Graphene and borophene are similar in that they consist of single sheets of their respective elements. For their mass, both are extremely strong structurally; and they exhibit great flexibility without breaking. But there are important differences: Graphite sheets are planar and have a hexagonal lattice (“chicken-wire”) structure. In contrast, borophene sheets are slightly curved and so far have been found to exist in three suballotropes with differing arrangements of triangles and hexagons.

In 2014, before borophene was discovered, Jun Li, Lai-Sheng Wang, and colleagues at Brown University (Providence, RI) and Tsinghua University (Beijing) prepared B36, a quasiplanar layer of boron atoms that consists of triangular structures surrounding a hexagonal “hole” (see images). The authors stated that this arrangement “can be viewed as a potential basis for extended two-dimensional boron sheets.” As predicted, borophene was “born” the following year.
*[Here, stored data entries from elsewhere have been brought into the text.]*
(* ===== verification/CopyLoop.v ===== *)
(** * CopyLoop: the two copy loops of a tunnelled connection
    (internal/tunnelcore/copy.go)

    Two goroutines copy, each in its own direction, and post their result; the function itself takes the results and
    closes the ends.  What the two ends do (bytes that arrive, a clean end, a broken connection) and the cancellation
    of the context are events; one step of a goroutine is one call of Read or Write. *)

From S2P Require Import Prelude Bytes.

(** ** The two ends *)

Inductive read_end := Pending | AtEOF | ReadFails.

Inductive copy_err := CeRead | CeWrite | CeCanceled.

(** [epGot] is all that has arrived at the end and [epIn] what of it has not been read, one chunk for each Read;
    [epHalf] says whether the connection has a CloseWrite. *)
Record endpoint := MkEp {
  epGot : bytes;
  epIn : list bytes;
  epEnd : read_end;
  epOut : bytes;
  epBroken : bool;
  epHalf : bool;
  epWriteClosed : bool;
  epClosed : bool;
}.

Definition new_end (half : bool) : endpoint := MkEp [] [] Pending [] false half false false.

Definition ep_arrive (e : endpoint) (c : bytes) : endpoint :=
  match epEnd e with
  | Pending =>
      MkEp (epGot e ++ c) (epIn e ++ [c]) Pending (epOut e) (epBroken e) (epHalf e) (epWriteClosed e) (epClosed e)
  | _ => e
  end.

Definition ep_finish (e : endpoint) (r : read_end) : endpoint :=
  match epEnd e with
  | Pending => MkEp (epGot e) (epIn e) r (epOut e) (epBroken e) (epHalf e) (epWriteClosed e) (epClosed e)
  | _ => e
  end.

Definition ep_break (e : endpoint) : endpoint :=
  MkEp (epGot e) (epIn e) (epEnd e) (epOut e) true (epHalf e) (epWriteClosed e) (epClosed e).

Definition ep_read (e : endpoint) (rest : list bytes) : endpoint :=
  MkEp (epGot e) rest (epEnd e) (epOut e) (epBroken e) (epHalf e) (epWriteClosed e) (epClosed e).

Definition ep_write (e : endpoint) (c : bytes) : endpoint :=
  MkEp (epGot e) (epIn e) (epEnd e) (epOut e ++ c) (epBroken e) (epHalf e) (epWriteClosed e) (epClosed e).

Definition ep_close (e : endpoint) : endpoint :=
  MkEp (epGot e) (epIn e) (epEnd e) (epOut e) (epBroken e) (epHalf e) (epWriteClosed e) true.

Definition ep_closeWrite (e : endpoint) : endpoint :=
  MkEp (epGot e) (epIn e) (epEnd e) (epOut e) (epBroken e) (epHalf e) true (epClosed e).

(** ** The copier *)

(* go: tunnelcore/copy.go 21-25 CopyCounts *)
Record CopyCounts := MkCounts { LeftToRight : Z; RightToLeft : Z }.

(* go: tunnelcore/copy.go 27-31 copyResult *)
Record copyResult := MkCopyResult { crLeftToRight : bool; crBytes : Z; crErr : option copy_err }.

(** A goroutine: about to read, about to write what it read, or done. *)
Inductive copying :=
| CRead (n : Z)
| CWrite (n : Z) (chunk : bytes)
| CEnded (r : copyResult).

Record copier := MkCp {
  cpLeft : endpoint;
  cpRight : endpoint;
  cpLR : copying;
  cpRL : copying;
  cpResults : list copyResult;
  cpCtxDone : bool;
  cpCompleted : nat;
  cpDraining : bool;
  cpCounts : CopyCounts;
  cpErrs : list copy_err;
  cpReturned : bool;
}.

Definition cp_start (halfL halfR : bool) : copier :=
  MkCp (new_end halfL) (new_end halfR) (CRead 0) (CRead 0) [] false 0 false (MkCounts 0 0) [] false.

Definition cp_src (d : bool) (s : copier) : endpoint := if d then cpLeft s else cpRight s.
Definition cp_dst (d : bool) (s : copier) : endpoint := if d then cpRight s else cpLeft s.
Definition cp_go (d : bool) (s : copier) : copying := if d then cpLR s else cpRL s.

Definition put_ends (s : copier) (l r : endpoint) : copier :=
  MkCp l r (cpLR s) (cpRL s) (cpResults s) (cpCtxDone s) (cpCompleted s) (cpDraining s) (cpCounts s) (cpErrs s)
    (cpReturned s).

Definition put_end (s : copier) (left : bool) (e : endpoint) : copier :=
  if left then put_ends s e (cpRight s) else put_ends s (cpLeft s) e.

Definition put_go (s : copier) (d : bool) (g : copying) (rs : list copyResult) : copier :=
  MkCp (cpLeft s) (cpRight s) (if d then g else cpLR s) (if d then cpRL s else g) rs (cpCtxDone s) (cpCompleted s)
    (cpDraining s) (cpCounts s) (cpErrs s) (cpReturned s).

(** [copyOneWay] posts its result. *)
(* go: tunnelcore/copy.go 73-80 copyOneWay *)
Definition copyOneWay (s : copier) (d : bool) (n : Z) (err : option copy_err) : copier :=
  let r := MkCopyResult d (if 0 <? n then n else 0) err in
  put_go s d (CEnded r) (cpResults s ++ [r]).

(** One call of the loop in [copyStream]; a Read with nothing to return blocks.  [k] bytes of a write that fails went
    out. *)
(* go: tunnelcore/copy.go 86-101 copyStream *)
Definition copyStream (d : bool) (k : nat) (s : copier) : copier :=
  match cp_go d s with
  | CRead n =>
      let src := cp_src d s in
      if epClosed src then copyOneWay s d n (Some CeRead)
      else match epIn src with
           | c :: rest =>
               put_go (put_end s d (ep_read src rest)) d (match c with [] => CRead n | _ => CWrite n c end) (cpResults s)
           | [] =>
               match epEnd src with
               | Pending => s
               | AtEOF => copyOneWay s d n None
               | ReadFails => copyOneWay s d n (Some CeRead)
               end
           end
  | CWrite n c =>
      let dst := cp_dst d s in
      if epClosed dst then copyOneWay s d n (Some CeWrite)
      else if epBroken dst then
        let sent := take k c in
        copyOneWay (put_end s (negb d) (ep_write dst sent)) d (n + len sent) (Some CeWrite)
      else put_go (put_end s (negb d) (ep_write dst c)) d (CRead (n + len c)) (cpResults s)
  | CEnded _ => s
  end.

(* go: tunnelcore/copy.go 103-109 setCopyCount *)
Definition setCopyCount (counts : CopyCounts) (r : copyResult) : CopyCounts :=
  if crLeftToRight r then MkCounts (crBytes r) (RightToLeft counts) else MkCounts (LeftToRight counts) (crBytes r).

Definition close_end (e : endpoint) : endpoint := if epHalf e then ep_closeWrite e else ep_close e.

(* go: tunnelcore/copy.go 111-121 closeCopyWrite *)
Definition closeCopyWrite (leftToRight : bool) (s : copier) : copier :=
  put_end s (negb leftToRight) (close_end (cp_dst leftToRight s)).

Definition close_both (s : copier) : copier := put_ends s (ep_close (cpLeft s)) (ep_close (cpRight s)).

Definition put_main (s : copier) (rs : list copyResult) (completed : nat) (draining : bool) (counts : CopyCounts)
    (errs : list copy_err) : copier :=
  MkCp (cpLeft s) (cpRight s) (cpLR s) (cpRL s) rs (cpCtxDone s) completed draining counts errs
    (if (completed =? 2)%nat then true else cpReturned s).

Definition err_list (o : option copy_err) : list copy_err := match o with Some e => [e] | None => [] end.

(** The select takes a result; in the branch of the cancelled context the rest is awaited and the error of the
    context is added at the end. *)
(* go: tunnelcore/copy.go 33-71 CopyBidirectional *)
Definition CopyBidirectional (take_result : bool) (s : copier) : copier :=
  if cpReturned s then s
  else if take_result then
    match cpResults s with
    | [] => s
    | r :: rest =>
        let counts := setCopyCount (cpCounts s) r in
        let completed := S (cpCompleted s) in
        if cpDraining s then
          put_main s rest completed true counts
            (cpErrs s ++ err_list (crErr r) ++ (if (completed =? 2)%nat then [CeCanceled] else []))
        else match crErr r with
             | Some e => put_main (close_both s) rest completed false counts (cpErrs s ++ [e])
             | None => put_main (closeCopyWrite (crLeftToRight r) s) rest completed false counts (cpErrs s)
             end
    end
  else if cpCtxDone s && negb (cpDraining s) then
    put_main (close_both s) (cpResults s) (cpCompleted s) true (cpCounts s) (cpErrs s)
  else s.

(** ** Runs *)

Inductive copy_event :=
| EvArrive (left : bool) (c : bytes)
| EvEnd (left : bool) (r : read_end)
| EvBreak (left : bool)
| EvCancel
| EvCopy (d : bool) (k : nat)
| EvMain (take_result : bool).

Definition cp_step (s : copier) (e : copy_event) : copier :=
  match e with
  | EvArrive l c => put_end s l (ep_arrive (cp_src l s) c)
  | EvEnd l r => put_end s l (ep_finish (cp_src l s) r)
  | EvBreak l => put_end s l (ep_break (cp_src l s))
  | EvCancel =>
      MkCp (cpLeft s) (cpRight s) (cpLR s) (cpRL s) (cpResults s) true (cpCompleted s) (cpDraining s) (cpCounts s)
        (cpErrs s) (cpReturned s)
  | EvCopy d k => copyStream d k s
  | EvMain t => CopyBidirectional t s
  end.

Definition cp_run (s : copier) (es : list copy_event) : copier := fold_left cp_step es s.

(** ** What is proved: what the copy loops deliver, count and close *)

(** ** One direction *)

(** What is written to the destination is what arrived at the source, in order, and the goroutine counts it. *)
Definition flows (d : bool) (g : copying) (src dst : endpoint) : Prop :=
  match g with
  | CRead n => n = len (epOut dst) /\ epOut dst ++ concat (epIn src) = epGot src
  | CWrite n c => n = len (epOut dst) /\ epOut dst ++ c ++ concat (epIn src) = epGot src
  | CEnded r =>
      crLeftToRight r = d /\ crBytes r = len (epOut dst) /\ epOut dst `prefix_of` epGot src /\
      (crErr r = None -> epOut dst = epGot src /\ epEnd src = AtEOF)
  end.

Definition flow (s : copier) (d : bool) : Prop := flows d (cp_go d s) (cp_src d s) (cp_dst d s).

(** Only these fields matter. *)
Lemma flows_ext d g src dst src' dst' :
  epGot src' = epGot src -> epIn src' = epIn src -> epEnd src' = epEnd src -> epOut dst' = epOut dst ->
  flows d g src dst -> flows d g src' dst'.
Proof. intros E1 E2 E3 E4. unfold flows. by rewrite E1, E2, E3, E4. Qed.

Lemma flows_arrive d g src dst c : flows d g src dst -> flows d g (ep_arrive src c) dst.
Proof.
  unfold ep_arrive. destruct (epEnd src) eqn:He; [|done..].
  destruct g as [n|n k|r]; simpl; rewrite ?concat_app; simpl; rewrite ?app_nil_r.
  - intros [-> <-]. by rewrite app_assoc.
  - intros [-> <-]. by rewrite <- !app_assoc.
  - intros (H1 & H2 & H3 & H4). repeat split; auto using prefix_app_r; destruct (H4 ltac:(done)); congruence.
Qed.

Lemma flows_finish d g src dst e : flows d g src dst -> flows d g (ep_finish src e) dst.
Proof.
  unfold ep_finish. destruct (epEnd src) eqn:He; [|done..]. destruct g as [n|n k|r]; simpl; auto.
  intros (H1 & H2 & H3 & H4). repeat split; auto; destruct (H4 ltac:(done)); congruence.
Qed.

Lemma flows_post d n err src dst :
  n = len (epOut dst) -> epOut dst `prefix_of` epGot src ->
  (err = None -> epOut dst = epGot src /\ epEnd src = AtEOF) ->
  flows d (CEnded (MkCopyResult d (if 0 <? n then n else 0) err)) src dst.
Proof. intros -> Hp He. repeat split; simpl; try done; try (by apply He). destruct (Z.ltb_spec 0 (len (epOut dst))); lia. Qed.

(** ** The invariant *)

Definition has_ended (g : copying) : bool := match g with CEnded _ => true | _ => false end.
Definition in_channel (d : bool) (rs : list copyResult) : bool := existsb (fun r => Bool.eqb (crLeftToRight r) d) rs.

(** The result of direction [d] has been taken. *)
Definition was_taken (s : copier) (d : bool) : bool := has_ended (cp_go d s) && negb (in_channel d (cpResults s)).

Definition count_of (d : bool) (c : CopyCounts) : Z := if d then LeftToRight c else RightToLeft c.

(** A direction whose result was taken is counted, its error kept, its destination closed for writing. *)
Definition settled (s : copier) (d : bool) : Prop :=
  was_taken s d = true ->
  match cp_go d s with
  | CEnded r =>
      count_of d (cpCounts s) = crBytes r /\
      (if crErr r then cpErrs s <> [] else epWriteClosed (cp_dst d s) || epClosed (cp_dst d s) = true)
  | _ => False
  end.

Definition b2n (b : bool) : nat := if b then 1 else 0.

Record cp_inv (s : copier) : Prop := {
  ci_flow : forall d, flow s d;
  ci_posted : Forall (fun r => cp_go (crLeftToRight r) s = CEnded r) (cpResults s);
  ci_once : NoDup (map crLeftToRight (cpResults s));
  ci_count : cpCompleted s = (b2n (was_taken s true) + b2n (was_taken s false))%nat;
  ci_settled : forall d, settled s d;
  ci_closed : cpErrs s <> [] \/ cpDraining s = true -> epClosed (cpLeft s) = true /\ epClosed (cpRight s) = true;
  ci_kept : epHalf (cpLeft s) = true -> epHalf (cpRight s) = true -> cpErrs s = [] -> cpDraining s = false ->
            epClosed (cpLeft s) = false /\ epClosed (cpRight s) = false;
  ci_returned : cpReturned s = (cpCompleted s =? 2)%nat;
  ci_canceled : cpDraining s = true -> cpReturned s = true -> cpErrs s <> [] }.

Lemma cp_inv_start hl hr : cp_inv (cp_start hl hr).
Proof.
  split; simpl; try done; try (by constructor).
  - by intros [].
  - by intros [].
  - by intros [|].
Qed.

(** ** The ends change *)

(** A change of the ends that the rest of the invariant does not see. *)
Definition same_state (e e' : endpoint) : Prop :=
  epOut e' = epOut e /\ epHalf e' = epHalf e /\ epWriteClosed e' = epWriteClosed e /\ epClosed e' = epClosed e.

Lemma cp_inv_ends s l r :
  cp_inv s -> same_state (cpLeft s) l -> same_state (cpRight s) r ->
  (forall g dst, flows true g (cpLeft s) dst -> flows true g l dst) ->
  (forall g dst, flows false g (cpRight s) dst -> flows false g r dst) ->
  cp_inv (put_ends s l r).
Proof.
  intros [I1 I2 I3 I4 I5 I6 I7 I8 I9] (L1 & L2 & L3 & L4) (R1 & R2 & R3 & R4) Hl Hr.
  split; simpl; try done; rewrite ?L2, ?L4, ?R2, ?R4; try done.
  - intros [|]; [specialize (I1 true)|specialize (I1 false)]; unfold flow in *; simpl in *.
    + eapply flows_ext; [..|exact (Hl _ _ I1)]; done.
    + eapply flows_ext; [..|exact (Hr _ _ I1)]; done.
  - intros [|] H; [specialize (I5 true H)|specialize (I5 false H)]; simpl in *; by rewrite ?L3, ?L4, ?R3, ?R4.
Qed.

Lemma same_state_refl e : same_state e e. Proof. done. Qed.
Lemma same_state_arrive e c : same_state e (ep_arrive e c). Proof. unfold ep_arrive. by destruct (epEnd e). Qed.
Lemma same_state_finish e c : same_state e (ep_finish e c). Proof. unfold ep_finish. by destruct (epEnd e). Qed.
Lemma same_state_break e : same_state e (ep_break e). Proof. done. Qed.
#[local] Hint Resolve same_state_refl same_state_arrive same_state_finish same_state_break : core.
#[local] Hint Resolve flows_arrive flows_finish : core.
In March of this year, Jin-Cheng Zheng and coauthors at Xiamen University (China), the National University of Singapore, and Xiamen University Malaysia (Selangor) wrote an excellent review of borophene and its myriad potential uses.

1. Oganov is an outstanding young chemist, physicist, and materials scientist. For some of his earlier work, see Molecule of the Week for May 1, 2017.

Borophene fast facts

CAS Reg. No. 1623004-11-4
Empirical formula Bn
Molar mass 10.81n g/mol

B36 fast facts

CAS Reg. No. 390395-11-6
Empirical formula B36
Molar mass 389.16 g/mol

MOTW update

Clothianidin and thiamethoxam were the Molecules of the Week for February 17, 2014 and October 15, 2012, respectively. Both are neonicotinoid insecticides that during the past decade have come under regulatory pressure because they are toxic to honeybees. Finally, this past week, the US Environmental Protection Agency canceled the registrations for 12 formulations that contain one or the other of these pesticides.